Start of Block

(** (C14) The column names pandas gives a header row are distinct, one
    per field, whatever the fields: empty names become ["Unnamed: i"]
    and repeated names are mangled apart; a header of distinct non-empty
    names is kept as it is. *)
Theorem header_names_distinct fields :
  length (header_names fields) = length fields /\ NoDup (header_names fields) /\
  (NoDup fields -> Forall (fun s => s <> "") fields -> header_names fields = fields).
Proof.
  destruct (header_names_nodup fields) as [? ?]. split_and!; [done|done|].
  apply header_names_id.
Qed.

(** ** Examples *)

Example header_names_example :
  header_names ["a"; "a"; ""; "a.1"; "a"] = ["a"; "a.2"; "Unnamed: 2"; "a.1"; "a.3"].
Proof. vm_compute. reflexivity. Qed.

(** ** Witnesses *)

Lemma mangle_loop_exits_witness :
  "a"%string ∈ ["a"; "a"; "a.1"]%string /\
  map_Forall (fun k (_ : nat) => k ∈ ["a"; "a"; "a.1"]%string) (<["a" := 1]> ∅ : gmap string nat) /\
  (let '(counts', col', cur') := mangle_loop 4 ["a"; "a"; "a.1"] (<["a" := 1]> ∅) "a" "a" 1 in
   cur' = 0 /\ (0 < 1 -> col' ∉ ["a"; "a"; "a.1"]%string)) /\
  mangle_loop 4 ["a"; "a"; "a.1"] (<["a" := 1]> ∅) "a" "a" 1 = (<["a" := 3]> ∅, "a.2"%string, 0).
Proof.
  assert ("a"%string ∈ ["a"; "a"; "a.1"]%string) as Ho by (left).
  assert (map_Forall (fun k (_ : nat) => k ∈ ["a"; "a"; "a.1"]%string) (<["a" := 1]> ∅ : gmap string nat))
    as Hc by (apply map_Forall_insert_2; [exact Ho|apply map_Forall_empty]).
  split; [exact Ho|]. split; [exact Hc|]. split.
  - exact (mangle_loop_exits ["a"; "a"; "a.1"] (<["a" := 1]> ∅) "a" 1 Ho Hc).
  - vm_compute. reflexivity.
Defined.

End CsvHeader.
(** [START_RECORD]: blank lines are skipped ([skip_blank_lines=True]);
    leading whitespace may start a whitespace-only line. *)
Definition step_record (t : tst) (c : ascii) : tst :=
  if is_nl c then skip_line t c
  else if is_ws c then add t WsLine c
  else step_field t c.

(** One character. In [WHITESPACE_LINE] a newline drops the line, any
    other character resumes it as a field that began with the spaces. *)
Definition step (t : tst) (c : ascii) : tst :=
  match mode_of t with
  | StartRecord => step_record t c
  | EatCrnl => if Ascii.eqb c (ascii_of_nat 10) then set_mode t StartRecord else step_record t c
  | StartField => step_field t c
  | WsLine =>
      if is_ws c then add t WsLine c
      else if is_nl c then skip_line t c
      else step_in_field (set_mode t InField) c
  | InField => step_in_field t c
  | InQuoted => if is_quote c then set_mode t QuoteInQuoted else add t InQuoted c
  | QuoteInQuoted =>
      if is_quote c then add t InQuoted c
      else if is_comma c then end_field t
      else if is_nl c then end_line t c
      else add t InField c
  end.

(** End of data: the last record ends; inside quotes the C parser raises
    ("EOF inside string"). *)
Definition finish (t : tst) : option (list (nat * list string)) :=
  match mode_of t with
  | StartRecord | EatCrnl | WsLine => Some (rev (recs t))
  | InQuoted => None
  | StartField | InField | QuoteInQuoted =>
      Some (rev ((S (flines t), rev (field_text t :: recd t)) :: recs t))
  end.

Definition tokenize (cs : list ascii) : option (list (nat * list string)) :=
  finish (fold_left step cs init_tst).

(** ** From records to a DataFrame *)

(** [STR_NA_VALUES]: the texts read as NaN by default. *)
Definition na_values : list string :=
  ["-1.#IND"; "1.#QNAN"; "1.#IND"; "-1.#QNAN"; "#N/A N/A"; "#N/A"; "N/A"; "n/a"; "NA";
   "<NA>"; "#NA"; "NULL"; "null"; "NaN"; "-NaN"; "nan"; "-nan"; "None"; ""].

Definition is_na (s : string) : bool := existsb (String.eqb s) na_values.

(** A field of a data row, with [na_filter]. *)
Definition to_cell (s : string) : cell := if is_na s then None else Some s.

(** A data row: missing trailing fields are NaN. *)
Definition to_row (ncols : nat) (r : list string) : list cell :=
  map to_cell r ++ List.repeat None (ncols - length r).

(** A header the reader keeps as it is: distinct names, none of them an
    NA marker (so none empty). *)
Definition header_ok (hdr : list string) : bool :=
  negb (existsb is_na hdr) && bool_decide (NoDup hdr).

(** [ParserError] of [raise_parser_error("Error tokenizing data", ...)]
    with the message of [end_line] in [tokenizer.c]. *)
Definition too_many_fields (ex line saw : nat) : string :=
  "Error tokenizing data. C error: Expected " +:+ PyStr.str_of_nat ex +:+ " fields in line " +:+
  PyStr.str_of_nat line +:+ ", saw " +:+ PyStr.str_of_nat saw +:+ PyStr.nl.

(** The fields every data row is padded to ([ex_fields]): those of the
    header, or of the first data row when it has more. *)
Definition expected_fields (hdr : list string) (rows : list (nat * list string)) : nat :=
  match rows with
  | [] => length hdr
  | (_, r1) :: _ => Nat.max (length hdr) (length r1)
  end.

(** The table of the records. The names are those of [_get_header]; the
    first data row's extra fields ([leading_cols]) become the index,
    which neither the search nor [to_html(index=False)] shows; a later
    row with more fields than [ex_fields] stops the tokenizer with
    [ParserError]. *)
Definition frame_of_records (rs : list (nat * list string)) : option (string + frame cell) :=
  match rs with
  | [] => Some (inl "No columns to parse from file")
  | (_, hdr) :: rows =>
      let ex := expected_fields hdr rows in
      match List.find (fun lr => ex <? length (snd lr)) (drop 1 rows) with
      | Some (l, r) => Some (inl (too_many_fields ex l (length r)))
      | None =>
          Some (inr (mk_frame (CsvHeader.header_names hdr)
                      (map (fun lr => to_row (length hdr) (drop (ex - length hdr) (snd lr))) rows)))
      end
  end.

(** The bytes, decoded when they are ASCII. *)
Definition decode (bs : list Byte.byte) : option (list ascii) :=
  if forallb (fun b => Byte.to_nat b <? 128) bs then Some (map ascii_of_byte bs) else None.

Definition parse_csv (bs : list Byte.byte) : option (string + frame cell) :=
  match decode bs with
  | None => None
  | Some cs =>
      match tokenize cs with
      | None => None
      | Some rs => frame_of_records rs
      end
  end.

(** [pd.read_csv(f, dtype=str)]: the modelled reader, and [fallback]
    outside the fragment and for [read_excel]. *)
Definition csv_reader (fallback : TableReader) : TableReader := {|
  read_csv bs := match parse_csv bs with Some r => r | None => @read_csv fallback bs end;
  read_excel := @read_excel fallback
|}.

(** ** Printing a table as CSV text

    The file a spreadsheet exports for a table of plain fields (no
    comma, quote or line end): fields joined by commas, rows ended by
    [\n]. *)
Definition render_row (r : list string) : list ascii :=
  String.list_ascii_of_string (PyStr.join "," r) ++ [ascii_of_nat 10].

Definition render (rs : list (list string)) : list ascii := concat (map render_row rs).

Definition plain_char (c : ascii) : Prop :=
  is_comma c = false /\ is_quote c = false /\ is_nl c = false /\ nat_of_ascii c < 128.

Definition plain_field (s : string) : Prop := Forall plain_char (String.list_ascii_of_string s).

End of Block

* _INSTRUCTIONS FOR THE TASK_
Give an exact copy of the lines above from the line with "Definition expected_fields (hdr" up to and including the line with "first data row's", and leave everything else out.

* _RESPONSE TO THIS EXERCISE_
Definition expected_fields (hdr : list string) (rows : list (nat * list string)) : nat :=
  match rows with
  | [] => length hdr
  | (_, r1) :: _ => Nat.max (length hdr) (length r1)
  end.

(** The table of the records. The names are those of [_get_header]; the
    first data row's extra fields ([leading_cols]) become the index,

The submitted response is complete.